Khalil Ebrahim al-Saffar is a 21-year-old Bahraini citizen who was detained on 15 September 2015 from his family’s home. Six security officers raided the house without a warrant or any explanation. The family was informed that Khalil would be returned after an hour-long interrogation; instead, he never came back home.
In CID custody, interrogators stripped Khalil of his clothes, sexually abused him, and beat him with batons and plastic cables until he lost consciousness. A skull injury he sustained years before his detention was aggravated by the torture he endured, and the room he was placed in was set at an extremely cold temperature, which intensified the severe headaches he suffered. Khalil’s health deteriorated drastically during this period, and he was eventually taken to the medical facility in the Ministry of Interior’s Qalaa complex for three days. Afterwards, he was returned to the CID and the daily torture resumed. In total he spent roughly two weeks under CID interrogation before being transferred to Dry Dock Detention Center.
At Dry Dock he was brutally beaten again and personally threatened by the cellblock warden, a Yemeni national. The security services in Bahrain are heavily staffed by non-nationals, a reflection of the ruling regime’s inability to recruit sufficient numbers of native Bahrainis whom it trusts to implement its repressive minoritarian agenda.
Khalil’s severe headaches continued while he was at Dry Dock, but the detention center’s administration denied him medical treatment. The guards stopped supplying Khalil with the medication prescribed for his skull injury, and instead switched his medication at random to pills unrelated to his treatment. As a result, Khalil fainted twice in one night and was taken to the prison clinic, but medics there accused him of faking his symptoms and refused to treat him. His condition continued to deteriorate until later that same night he was taken to Salmaniya Medical Complex.

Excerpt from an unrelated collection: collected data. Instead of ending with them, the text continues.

Lemma derive_row_total_aux (ns : list string) (r : row) :
  ns ⊆ names ->
  (forall c, c ∈ "calories"%string :: ns -> is_Some (get_num r c)) ->
  is_Some (derive_row ns r).
Proof.
  revert r. induction ns as [|n ns IH]; intros r Hsub Hr; [by eexists|].
  unfold derive_row. cbn [for_each].
  destruct (Hr n) as [x Hx]; [right; left|].
  destruct (Hr "calories"%string) as [cal Hcal]; [left|].
  assert (density n r = Some (Num (fmul (fdiv x cal) (Fin 1000)))) as ->
    by (unfold density; by rewrite Hx, Hcal).
  simpl. apply IH.
  - intros y Hy. apply Hsub. by right.
  - rewrite Forall_forall in fresh.
    assert (n ∈ names) as Hin by (apply Hsub; left).
    intros c Hc. rewrite get_num_insert_ne.
    + apply Hr. apply elem_of_cons in Hc as [->|Hc]; [left|right; by right].
    + intros E. apply (fresh n Hin). rewrite E.
      apply elem_of_cons in Hc as [->|Hc]; [left|right].
      apply Hsub. by right.
Qed.
End DeriveRow.

Lemma nutrients_fresh :
  Forall (fun n => per_1000cal n ∉ ("calories"%string :: nutrients)) nutrients.
Proof.
  apply (bool_decide_unpack _). by vm_compute.
Qed.

Lemma nutrients_NoDup : NoDup (per_1000cal <$> nutrients).
Proof. apply (bool_decide_unpack _). by vm_compute. Qed.

Lemma derive_densities_spec (df df' : frame) :
  derive_densities df = Some df' ->
  Forall2 (fun r r' : row =>
             (forall c, c ∉ per_1000cal <$> nutrients -> r' !! c = r !! c)
             /\ (forall n, n ∈ nutrients ->
                   exists v, density n r = Some v
                             /\ r' !! per_1000cal n = Some v))
          df df'.
Proof.
  rewrite derive_densities_rows. intros Hm. apply mapM_Some in Hm.
  eapply Forall2_impl; [exact Hm|]. intros r r' Hr.
  by apply (derive_row_spec_aux nutrients nutrients_fresh nutrients r r'
              (reflexivity _) nutrients_NoDup).
Qed.

Lemma derive_densities_total (df : frame) :
  Forall derivable df -> is_Some (derive_densities df).
Proof.
  intros HF. rewrite derive_densities_rows. apply mapM_is_Some.
  eapply Forall_impl; [exact HF|]. intros r Hr.
  by apply (derive_row_total_aux nutrients nutrients_fresh nutrients r
              (reflexivity _)).
Qed.

Lemma density_value (n : string) (r : row) (v : cell) :
  density n r = Some v ->
  exists raw cal, get_num r n = Some raw
                  /\ get_num r "calories" = Some cal
                  /\ v = Num (fmul (fdiv raw cal) (Fin 1000)).
Proof.
  unfold density. intros Hv.
  destruct (get_num r n) as [raw|]; [|done].
  destruct (get_num r "calories") as [cal|]; [|done].
  exists raw, cal. simpl in Hv. by injection Hv as <-.
Qed.

(** C5.  On a table whose rows hold numbers in [calories] and in the
    seven raw nutrient columns, the deriver returns a table in which, row
    by row and for each of the seven nutrients, the column
    [<nutrient>_per_1000cal] is the row's raw value divided by its
    calories and multiplied by 1000. *)
Theorem derived_density_is_raw_over_calories (df : frame) :
  Forall derivable df ->
  exists df', derive_densities df = Some df'
    /\ Forall2 (fun r r' : row =>
                  forall n, n ∈ nutrients ->
                    exists raw cal,
                      get_num r n = Some raw
                      /\ get_num r "calories" = Some cal
                      /\ r' !! per_1000cal n
                         = Some (Num (fmul (fdiv raw cal) (Fin 1000))))
               df df'.
Proof.
  intros HF. destruct (derive_densities_total df HF) as [df' Hd].
  exists df'. split; [done|].
  eapply Forall2_impl; [exact (derive_densities_spec _ _ Hd)|].
  intros r r' [_ Hval] n Hn.
  destruct (Hval n Hn) as (v & Hv & Hl).
  destruct (density_value _ _ _ Hv) as (raw & cal & H1 & H2 & ->).
  by exists raw, cal.
Qed.

Lemma burger_derivable : derivable burger.
Proof.
  intros c Hc. unfold nutrients in Hc. simpl in Hc.
  repeat (apply elem_of_cons in Hc as [->|Hc]); try (by eexists).
  by apply elem_of_nil in Hc.
Qed.

(** ** Sums of terms *)

Lemma fold_fadd_shift (ts : list fnum) :
  Forall is_fin ts ->
  exists c, forall x, fold_left fadd ts (Fin x) = Fin (x + c).
Proof.
  induction 1 as [|t ts [v ->] _ [c IH]].
  - exists 0. intros x. simpl. f_equal. lra.
  - exists (v + c). intros x. simpl. rewrite IH. f_equal. lra.
Qed.

Lemma fold_fadd_insert_lt (ts : list fnum) (i : nat) (t t' x : R) :
  Forall is_fin ts -> ts !! i = Some (Fin t) -> t' < t ->
  exists s s', fold_left fadd ts (Fin x) = Fin s
               /\ fold_left fadd (<[i := Fin t']> ts) (Fin x) = Fin s'
               /\ s' < s.
Proof.
  intros Hfin. revert i x.
  induction Hfin as [|u ts [v ->] Hts IH]; intros i x Hi Hlt; [done|].
  destruct i as [|i].
  - injection Hi as ->. destruct (fold_fadd_shift ts Hts) as [c Hc].
    exists (x + t + c), (x + t' + c). simpl. rewrite !Hc.
    repeat split; [done..|lra].
  - simpl in Hi. destruct (IH i (x + v) Hi Hlt) as (s & s' & H1 & H2 & H3).
    exists s, s'. simpl. by rewrite H1, H2.
Qed.

Lemma fold_fadd_has_nan (ts : list fnum) (acc : fnum) :
  NaN ∈ ts -> fold_left fadd ts acc = NaN.
Proof.
  intros Hin. revert acc. induction ts as [|t ts IH]; intros acc.
  - by apply elem_of_nil in Hin.
  - apply elem_of_cons in Hin as [<-|Hin]; simpl.
    + replace (fadd acc NaN) with NaN by (by destruct acc).
      apply fold_fadd_nan.
    + by apply IH.
Qed.

Lemma score_terms_bounds (acts : list fnum) :
  Forall (fun a => is_nan a = false) acts ->
  Forall (fun t => exists v, t = Fin v /\ 0 <= v <= 1) (score_terms acts).
Proof.
  unfold score_terms. generalize (snd <$> recommended_density_per_1000cal).
  intros rvs Hn. revert rvs.
  induction Hn as [|a acts Ha _ IH]; intros [|rv rvs]; simpl;
    try by constructor.
  constructor; [by apply score_term_bounds|apply IH].
Qed.

Lemma score_term_at_rec (rv : R) : score_term (Fin rv) rv = Fin 1.
Proof. by apply score_term_one_iff. Qed.

Lemma perfect_score : fsum (score_terms perfect_densities) = Fin 7.
Proof.
  unfold fsum, score_terms, perfect_densities.
  cbn [recommended_density_per_1000cal fmap list_fmap snd zip_with fold_left].
  rewrite !score_term_at_rec. simpl. f_equal. lra.
Qed.

(** C3, as the code has it.  For every row that holds its seven density
    columns, [health_score] is the sum, in the dict's order, of the seven
    terms [1 / (|actual - recommended| + 1)]; a term is 1 exactly when
    the actual density equals the recommended one, so a perfect match
    scores 7; and when none of the seven densities is NaN, every term
    lies in [0, 1] and the score in [0, 7]. *)
Theorem health_score_is_sum_of_terms (r : row) (acts : list fnum) :
  densities r = Some acts ->
  compute_health_score r = Some (fsum (score_terms acts))
  /\ (forall x rv, score_term (Fin x) rv = Fin (1 / (Rabs (x - rv) + 1)))
  /\ (forall a rv, score_term a rv = Fin 1 <-> a = Fin rv)
  /\ (acts = perfect_densities -> fsum (score_terms acts) = Fin 7)
  /\ (Forall (fun a => is_nan a = false) acts ->
        Forall (fun t => exists v, t = Fin v /\ 0 <= v <= 1)
               (score_terms acts)
        /\ exists s, fsum (score_terms acts) = Fin s /\ 0 <= s <= 7).
Proof.
  intros Hd. split_and!.
  - rewrite compute_health_score_sum, Hd. reflexivity.
  - intros x rv. apply score_term_cases.
  - apply score_term_one_iff.
  - intros ->. apply perfect_score.
  - intros Hn. split; [by apply score_terms_bounds|].
    destruct (fold_fadd_bounds (score_terms acts) 0) as (s & Hs & Hb);
      [by apply score_terms_bounds|].
    exists s. split; [exact Hs|].
    assert (length (score_terms acts) = 7%nat) as Hlen.
    { unfold score_terms. rewrite length_zip_with, (densities_length r acts Hd).
      reflexivity. }
    rewrite Hlen in Hb. simpl in Hb. lra.
Qed.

Once again, though, Khalil was denied medical treatment; he was left to suffer, while bound to the hospital bed.
Khalil was brought to trial on vague charges that ranged from joining a group “calling to dismantle the rule of the Constitution” to pursuing “plans aimed at stirring up troubles and creating chaos.” He was sentenced to a total of 20 years in prison. Khalil has asked the Jau prison administration for proper health care outside of the prison, but these basic needs have yet to be met.

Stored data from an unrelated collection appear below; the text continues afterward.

(** * attempt-ts: the attempt runner, the retry runner and the Outcome model

    A shallow embedding of [src/attempt.ts] and [src/index.ts], with the
    parts of the host language they rest on: [String], [instanceof],
    promises and JSON.

    JavaScript values are an inductive type; objects are property lists in
    insertion order (the order [Object.keys] reports), so that key-sets can be
    read off.  Exceptions are completions ([Normal] / [Abrupt]); the side
    effects of the injected dependencies and of the wrapped operation are
    threaded through a small state-and-exception monad whose state records
    how often the operation ran and which dependency was called with what. *)

From Stdlib Require Import List String ZArith Lia Bool DecimalString.
Import ListNotations.
Open Scope string_scope.

Set Implicit Arguments.
Set Warnings "-register-all".

(** ** Completions and values *)

(** The completion of a JavaScript evaluation: a normal result or a thrown
    value. *)
Inductive Completion (E A : Type) : Type :=
| Normal (a : A)
| Abrupt (e : E).

Arguments Normal {E A} a.
Arguments Abrupt {E A} e.

(** The JavaScript values the program handles.
    - [VNum] holds the integer-valued numbers (the safe integers).
    - [VObj] is an ordinary object: own enumerable properties, in insertion
      order, keys pairwise distinct.
    - [VError] is an instance of [Error] (or of a subclass): its [name], its
      [message] (both not enumerable) and its own enumerable properties.
    - [VFun] is a function called without arguments (a method such as
      [toClient] or [toString]): its source text and what a call does.
    - [VPromise] is an instance of the native [Promise] class, given by what
      it was resolved with or rejected with.
    - [VThenable] is an object with a callable [then] that is not an instance
      of [Promise], given by how it settles when awaited. *)
Inductive Value : Type :=
| VUndefined
| VNull
| VBool (b : bool)
| VNum (n : Z)
| VStr (s : string)
| VArr (items : list Value)
| VObj (props : list (string * Value))
| VError (name message : string) (props : list (string * Value))
| VFun (src : string) (call : Completion Value Value)
| VPromise (settle : Completion Value Value)
| VThenable (settle : Completion Value Value).

Definition Props := list (string * Value).

(** Property lookup by key: [o.k], [None] when the key is absent. *)
Fixpoint get (k : string) (ps : Props) : option Value :=
  match ps with
  | [] => None
  | (k', v) :: rest => if String.eqb k k' then Some v else get k rest
  end.

(** [Object.keys]. *)
Definition keys (ps : Props) : list string := map fst ps.

(** The own enumerable properties of a value that is an object. *)
Definition own_props (v : Value) : Props :=
  match v with
  | VObj ps => ps
  | VError _ _ ps => ps
  | _ => []
  end.

(** Reading along a path of keys: [v.k1.k2...]; [None] at a missing key. *)
Fixpoint get_in (path : list string) (v : Value) : option Value :=
  match path with
  | [] => Some v
  | k :: rest =>
      match get k (own_props v) with
      | Some x => get_in rest x
      | None => None
      end
  end.

(** [v instanceof Error]. *)
Definition instanceof_Error (v : Value) : bool :=
  match v with
  | VError _ _ _ => true
  | _ => false
  end.

(** [v instanceof Promise]. *)
Definition instanceof_Promise (v : Value) : bool :=
  match v with
  | VPromise _ => true
  | _ => false
  end.

(** A value with a callable [then]. *)
Definition thenable (v : Value) : bool :=
  match v with
  | VPromise _ | VThenable _ => true
  | _ => false
  end.

(** [new Error(message)]. *)
Definition new_Error (message : string) : Value := VError "Error" message [].

(** [new TypeError(message)], what the engine throws on a bad call or a
    failed conversion. *)
Definition TypeError (message : string) : Value := VError "TypeError" message [].

Definition is_primitive (v : Value) : bool :=
  match v with
  | VUndefined | VNull | VBool _ | VNum _ | VStr _ => true
  | _ => false
  end.

(** ** String conversion: [String(v)] *)

(** [ToString] on a primitive. *)
Definition primitive_to_string (v : Value) : string :=
  match v with
  | VUndefined => "undefined"
  | VNull => "null"
  | VBool true => "true"
  | VBool false => "false"
  | VNum n => NilZero.string_of_int (Z.to_int n)
  | VStr s => s
  | _ => ""
  end.

(** Calling the method found under a key: the inherited method when the key
    is not an own property, [None] when the own property is not callable. *)
Definition call_method (m : option Value) (inherited : Completion Value Value)
  : option (Completion Value Value) :=
  match m with
  | None => Some inherited
  | Some (VFun _ c) => Some c
  | Some _ => None
  end.

(** [OrdinaryToPrimitive] with hint string: [toString] first, then [valueOf];
    a method that is not callable or returns an object is skipped; when
    neither yields a primitive the conversion throws.  [inherited_toString]
    is what the prototype's [toString] returns; the prototype's [valueOf]
    returns the object itself. *)
Definition to_primitive (self : Value) (ps : Props) (inherited_toString : string)
  : Completion Value Value :=
  let cannot := Abrupt (TypeError "Cannot convert object to primitive value") in
  let try_valueOf :=
    match call_method (get "valueOf" ps) (Normal self) with
    | Some (Abrupt e) => Abrupt e
    | Some (Normal r) => if is_primitive r then Normal r else cannot
    | None => cannot
    end in
  match call_method (get "toString" ps) (Normal (VStr inherited_toString)) with
  | Some (Abrupt e) => Abrupt e
  | Some (Normal r) => if is_primitive r then Normal r else try_valueOf
  | None => try_valueOf
  end.

(** [Error.prototype.toString]. *)
Definition error_toString (name message : string) : string :=
  if String.eqb name "" then message
  else if String.eqb message "" then name
  else name ++ ": " ++ message.

(** [String(v)]: total on primitives, and may throw on an object whose
    conversion to a primitive throws. *)
Fixpoint js_String (v : Value) : Completion Value string :=
  match v with
  | VArr items =>
      (fix join (l : list Value) : Completion Value string :=
         let element (x : Value) :=
           match x with
           | VUndefined | VNull => Normal ""
           | _ => js_String x
           end in
         match l with
         | [] => Normal ""
         | [x] => element x
         | x :: rest =>
             match element x with
             | Abrupt e => Abrupt e
             | Normal s =>
                 match join rest with
                 | Abrupt e => Abrupt e
                 | Normal t => Normal (s ++ "," ++ t)
                 end
             end
         end) items
  | VObj ps =>
      match to_primitive v ps "[object Object]" with
      | Normal p => Normal (primitive_to_string p)
      | Abrupt e => Abrupt e
      end
  | VError name message ps =>
      match to_primitive v ps (error_toString name message) with
      | Normal p => Normal (primitive_to_string p)
      | Abrupt e => Abrupt e
      end
  | VFun src _ => Normal src
  | VPromise _ => Normal "[object Promise]"
  | VThenable _ => Normal "[object Object]"
  | _ => Normal (primitive_to_string v)
  end.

Bahraini officials denied Khalil basic due process and subjected him to severe psychological, physical, and sexual torture, then denied Khalil necessary medical treatment for his previous injury and further injuries sustained in detention. The Bahraini government must ensure Khalil has access to medical treatment while he is in detention, but – more fundamentally – it cannot continue to imprison him after a lawless detention and trial. The lack of due process and use of torture have corrupted the judicial process in his case and render his current detention arbitrary and unlawful.